Groupe C Story : Jaguar XJR-12 victorieuse des 24h du Mans ’90 – Onboard à Oulton Park



La Jaguar XJR-12 … La bonne époque du Groupe C, des sports protos aussi puissants et efficaces que ce que l’étaient les F1 à la même période. Avec des moteurs qui carburaient encore au Super et qui hurlaient leur race dans les Hunaudières, que les voitures parcouraient à presque 400 km/h ! Frissons garantis … Et c’est bien sûr sur De l’essence dans mes veines !


Le Groupe C s’inscrit dans le championnat du monde de voitures de sport, apparut en 1953. Le règlement et les circuits ont changés au fil des années. Mais chacune des courses est aujourd’hui rentré dans la légende … Mille Miglia, Targa Florio, Carrera Panamericana, 24h du Mans et de Daytona, 12h de Sebring, et les 1000 km du Nurburgring, Monza, Spa …! Même chose pour les  voitures qui y ont participé … AC Cobra, GT40, 250 GTO, Chaparral, Porsche 917, BMW M1, Ferrari 512S, Lancia Beta Monte Carlo … De vrais monstres ou chacunes de leurs apparitions actuelles s’apparente à celle d’une rock star … Elles ensorcellent les rêves de tous les fans !

En 82, la FIA s’inquiète de la montée des Protos toujours plus puissants. Le Groupe C est donc lancé, sensé limiter l’évolution. Ce n’est sans penser à l’intérêt des constructeurs ! Porsche tire le 1er avec la 956, vite suivit par Jaguar, Mercedes, Aston, Mazda, Toyota, Nissan et Peugeot. Et le nouveau règlement de la FIA porte ses fruits …! Les voitures deviennent légères, les ingénieurs jouent des coudes pour contourner le règlement et sortir les chevaux par pelle, notamment avec les turbos qui soufflent de plus en plus fort ! Résultat, les Groupe C deviennent les sports protos les plus efficaces et les plus rapides … 750 – 850 ch pour 750 kg ! De quoi tutoyer les 400 km/h dans la ligne droite des Hunaudières avant l’arrivée des 2 chicanes en 1990.  Cependant, les couts deviennent stratosphériques, et les constructeurs préfèrent alors rejoindre la F1, synonyme de retombées médiatiques. 1993, faute de participants, le championnat est purement et simplement abandonné, et est racheté et réadapté de l’autre côté de l’Atlantique par l’International Motor Sports Association … L’IMSA …! En Europe, une initiative privée menée par Jurgen Barth, Patrick Peter et Stéphane Ratel se met en place, le BPR (les initiales des 3 créateurs). En 97 ma FIA reprend la main et laisse la gestion et l’organisation à Stéphane Ratel. Mais une fois encore, le succès de la formule attire à nouveau les médias, donc les constructeurs … Et les budgets s’envolent ! Jusqu’en 99 ou la FIA stoppe à nouveau l’escalade. C’est à partir de là que sont nés les différentes formules, LMS, ALMS, ILMC, ELMS, Championnat FIA de Voitures de Sport, WEC … Un gros bordel, avec des règlements similaires mais différents dans les détails, ou une voiture pour le Mans, ne pourra participer qu’au Mans … Bref, du grand n’importe quoi, depuis simplifié.

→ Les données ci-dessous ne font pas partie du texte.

(** *** The end of an attempt *)
Definition success_updates (r : AgentRuntime) (now : string) (count : Z) : list RuntimeUpdate :=
  let starting := bool_decide (ag_state r = AG_starting) in
  [U_state (if starting then AG_idle else ag_state r); U_reconcile_state (Some "steady"); U_restart_count count;
   U_last_reconcile_at (Some now); U_last_failure_reason None;
   U_lifecycle_state (if starting then Some "idle" else ag_lifecycle_state r); U_mount_attempt_id None].
Definition failure_updates (state : AgentState) (health rec : string) (count : Z) (now reason : string) (life : option string)
    : list RuntimeUpdate :=
  [U_state state; U_health health; U_reconcile_state (Some rec); U_restart_count count; U_last_reconcile_at (Some now);
   U_last_failure_reason (Some reason); U_lifecycle_state life; U_mount_attempt_id None].
Lemma runs_success v (r : AgentRuntime) now count : stored v n r → 0 ≤ count → default "" (ag_workspace_path r) ≠ "" →
  runs (finalize_mount_attempt_success n (ag_mount_attempt_id r) now count) v
    (Ok (Some (replaced r (success_updates r now count)), true)) (put v (replaced r (success_updates r now count))).
Proof using configured.
  intros Hr Hc Hw. pose proof Hr as (_ & En & V). set (us := success_updates r now count).
  assert (Forall good_update us) as Hus by (by repeat constructor).
  assert (placed (updated r us)) as Hp by (intros _; by destruct r as [[] []]).
  unfold finalize_mount_attempt_success. eapply runs_bind; [by apply runs_get_stored|]. cbn beta iota.
  rewrite (bool_decide_eq_true_2 (ag_mount_attempt_id r = ag_mount_attempt_id r)) by done. cbn [negb].
  apply (runs_lift_bind _ _ (replaced r us)); [by apply replaced_ok|].
  eapply runs_bind; [|apply runs_ret]. by apply (runs_upsert_stored v n r); [..|apply replaced_derived].
Qed.
Lemma runs_failure v (r : AgentRuntime) now health rec count reason life : stored v n r → 0 ≤ count →
  let c := replaced r (failure_updates AG_failed health rec count now reason life) in
  runs (finalize_mount_attempt_failure n (ag_mount_attempt_id r) now AG_failed health rec count reason life) v
    (Ok (Some c, true)) (put v c).
Proof using configured.
  intros Hr Hc c. pose proof Hr as (_ & En & V). set (us := failure_updates AG_failed health rec count now reason life) in c.
  assert (Forall good_update us) as Hus by (by repeat constructor).
  assert (placed (updated r us)) as Hp by (intros Hf; exfalso; revert Hf; by destruct r as [[] []]).
  unfold finalize_mount_attempt_failure. eapply runs_bind; [by apply runs_get_stored|]. cbn beta iota.
  rewrite (bool_decide_eq_true_2 (ag_mount_attempt_id r = ag_mount_attempt_id r)) by done. cbn [negb].
  apply (runs_lift_bind _ _ c); [by apply replaced_ok|].
  eapply runs_bind; [|apply runs_ret]. by apply (runs_upsert_stored v n r); [..|apply replaced_derived].
Qed.
Lemma runs_other_attempt v (r : AgentRuntime) attempt : stored v n r → ag_mount_attempt_id r ≠ attempt →
  (∀ now count, runs (finalize_mount_attempt_success n attempt now count) v (Ok (Some r, false)) v) ∧
  ∀ now state health rec count reason life,
    runs (finalize_mount_attempt_failure n attempt now state health rec count reason life) v (Ok (Some r, false)) v.
Proof.
  intros Hr Ha. unfold finalize_mount_attempt_success, finalize_mount_attempt_failure.
  split; intros; (eapply runs_bind; [by apply runs_get_stored|]); cbn beta iota;
    rewrite (bool_decide_eq_false_2 (ag_mount_attempt_id r = attempt)) by done; apply runs_ret.
Qed.
Lemma failure_reason (r : AgentRuntime) state health rec count now reason life :
  ag_last_failure_reason (replaced r (failure_updates state health rec count now reason life)) = normalized_text (Some reason) ∧
  ag_last_reconcile_at (replaced r (failure_updates state health rec count now reason life)) = normalized_text (Some now).
Proof. by destruct r as [[] []]. Qed.
Lemma failure_text_set e : strip (failure_text e) ≠ "".
Proof.
  unfold failure_text. assert (∃ c t, exn_type e = String c t ∧ is_space c = false) as (c & t & -> & Hc) by (destruct e; eexists _, _; done).
  change (String c t +:+ (": " +:+ exn_text e)) with (String c (t +:+ (": " +:+ exn_text e))).
  unfold strip. cbn [lstrip]. rewrite Hc. cbn [rstrip]. destruct (rstrip _); [by rewrite Hc|done].
Qed.
Lemma runs_raised v o (st r : AgentRuntime) now prior count e : stored v n r → ag_mount_attempt_id r = ag_mount_attempt_id st → 0 ≤ count →
  (∀ x, o = Some x → ag_state (ag_fields x) = AG_failed) →
  ∃ health rec life e2, let c := replaced r (failure_updates AG_failed health rec count now (failure_text e) life) in
    runs (mount_raised generation o st n now prior count e) v (Ok (ag_health c)) (log (put v c) e2) ∧ se_event_kind e2 = "mount_failed".
Proof using configured.
  intros Hr Ha Hc Ho. unfold mount_raised. rewrite <- Ha.
  set (transient := match e with TmuxTransientServerUnavailable _ => true | _ => false end).
  set (health := if transient then match o with None => "start-deferred" | Some r0 => str_or (Some (ag_health r0)) "start-deferred" end
                 else "start-failed").
  set (rec := if transient then "deferred" else "failed").
  set (life := if transient then match o with None => Some "degraded" | Some r0 => ag_lifecycle_state r0 end else Some "failed").
  exists health, rec, life. set (c := replaced r (failure_updates AG_failed health rec count now (failure_text e) life)).
  eexists. cbv zeta. split; [eapply (runs_bind _ _ _ (Some c, true) (put v c))|].
  - assert (match o with None => AG_failed | Some r0 => ag_state (ag_fields r0) end = AG_failed) as Est by (destruct o; [by apply Ho|done]).
    rewrite Est. destruct e; by apply runs_failure.
  - cbn beta iota. eapply runs_bind; [apply runs_append|apply runs_ret].
  - done.
Qed.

Enfin, il n’empêche que la période des Groupe C fut l’une des plus impressionnantes de par le plateau et le nombre de constructeurs, suivie de près par la période qui l’a suivie jusqu’à fin 90 avec l’arrivée des GT1, mais on en reparlera …

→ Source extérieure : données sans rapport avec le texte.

(* ===== verification/Detectors.v ===== *)
(** * Completion detectors

    [completion/detectors]: the state machines that decide, item by item, when
    a provider's turn is over.  The five classes share the base class; the
    class of a detector is its completion family. *)
From S2P Require Import Prelude PyValue Names CompletionModels.
From Stdlib Require Import QArith.
Open Scope string_scope.
Open Scope list_scope.
Open Scope Z_scope.

Record detector := mkDetector {
  dt_family : CompletionFamily;
  dt_request_ctx : option CompletionRequestContext;
  dt_settle_window_s : Q;
  dt_state : CompletionState;
  dt_decision : CompletionDecision
}.

Abbreviation D := (ST detector).

Definition initial_state (cursor : option CompletionCursor) : CompletionState :=
  mkState false false false false false None None None None cursor false.

(** [BaseCompletionDetector.__init__] and [bind]. *)
Definition new_detector (family : CompletionFamily) : detector :=
  mkDetector family None 2 (initial_state None) (pending_decision None).

Definition bind_detector (ctx : CompletionRequestContext) (baseline : CompletionCursor)
    (d : detector) : detector :=
  mkDetector (dt_family d) (Some ctx) (dt_settle_window_s d) (initial_state (Some baseline))
    (pending_decision (Some baseline)).

Definition set_state (s : CompletionState) (d : detector) : detector :=
  mkDetector (dt_family d) (dt_request_ctx d) (dt_settle_window_s d) s (dt_decision d).
Definition set_decision (x : CompletionDecision) (d : detector) : detector :=
  mkDetector (dt_family d) (dt_request_ctx d) (dt_settle_window_s d) (dt_state d) x.

Definition upd_state (f : CompletionState → CompletionState) : D unit :=
  st_modify (λ d, set_state (f (dt_state d)) d).

Definition require_bound : D unit := λ d,
  match dt_request_ctx d with
  | Some _ => (Ok tt, d)
  | None => (Err (CompletionValidationError "detector must be bound before use"), d)
  end.

(** ** State changes *)
Definition with_cursor (c : option CompletionCursor) (s : CompletionState) : CompletionState :=
  match c with
  | None => s
  | Some _ =>
      mkState (st_anchor_seen s) (st_reply_started s) (st_reply_stable s) (st_tool_active s)
        (st_subagent_activity_seen s) (st_last_reply_hash s) (st_last_reply_at s)
        (st_stable_since s) (st_provider_turn_ref s) c (st_terminal s)
  end.
Definition with_anchor (s : CompletionState) : CompletionState :=
  mkState true (st_reply_started s) (st_reply_stable s) (st_tool_active s)
    (st_subagent_activity_seen s) (st_last_reply_hash s) (st_last_reply_at s)
    (st_stable_since s) (st_provider_turn_ref s) (st_latest_cursor s) (st_terminal s).
Definition with_tool_active (b : bool) (s : CompletionState) : CompletionState :=
  mkState (st_anchor_seen s) (st_reply_started s) (st_reply_stable s) b
    (st_subagent_activity_seen s) (st_last_reply_hash s) (st_last_reply_at s)
    (st_stable_since s) (st_provider_turn_ref s) (st_latest_cursor s) (st_terminal s).
Definition rotated (s : CompletionState) : CompletionState :=
  mkState false false false false (st_subagent_activity_seen s) None None None
    (st_provider_turn_ref s) (st_latest_cursor s) (st_terminal s).
Definition with_subagent (s : CompletionState) : CompletionState :=
  mkState (st_anchor_seen s) (st_reply_started s) (st_reply_stable s) (st_tool_active s)
    true (st_last_reply_hash s) (st_last_reply_at s) (st_stable_since s)
    (st_provider_turn_ref s) (st_latest_cursor s) (st_terminal s).
Definition with_turn_ref (t : string) (s : CompletionState) : CompletionState :=
  mkState (st_anchor_seen s) (st_reply_started s) (st_reply_stable s) (st_tool_active s)
    (st_subagent_activity_seen s) (st_last_reply_hash s) (st_last_reply_at s)
    (st_stable_since s) (Some t) (st_latest_cursor s) (st_terminal s).
Definition with_reply_seen (hash at_ : string) (stable : bool) (s : CompletionState)
    : CompletionState :=
  mkState (st_anchor_seen s) true stable (st_tool_active s) (st_subagent_activity_seen s)
    (Some hash) (Some at_) (st_stable_since s) (st_provider_turn_ref s) (st_latest_cursor s)
    (st_terminal s).
Definition with_stable_since (t : string) (s : CompletionState) : CompletionState :=
  mkState (st_anchor_seen s) (st_reply_started s) (st_reply_stable s) (st_tool_active s)
    (st_subagent_activity_seen s) (st_last_reply_hash s) (st_last_reply_at s) (Some t)
    (st_provider_turn_ref s) (st_latest_cursor s) (st_terminal s).
Definition with_reply_stable (s : CompletionState) : CompletionState :=
  mkState (st_anchor_seen s) (st_reply_started s) true (st_tool_active s)
    (st_subagent_activity_seen s) (st_last_reply_hash s) (st_last_reply_at s)
    (st_stable_since s) (st_provider_turn_ref s) (st_latest_cursor s) (st_terminal s).
Definition with_terminal (s : CompletionState) : CompletionState :=
  mkState (st_anchor_seen s) (st_reply_started s) (st_reply_stable s) (st_tool_active s)
    (st_subagent_activity_seen s) (st_last_reply_hash s) (st_last_reply_at s)
    (st_stable_since s) (st_provider_turn_ref s) (st_latest_cursor s) true.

En attendant, pour le plaisir des yeux et des oreilles, voici donc la Jaguar XKR-12, qui a remporté les 24h du Mans en 1990 aux gants de John Nielsen, Price Cobb et Martin Brundle. Elle reste la dernière Jaguar à s’être imposée dans les Sarthe. Sa livrée Silk Cut en est devenue indissociable.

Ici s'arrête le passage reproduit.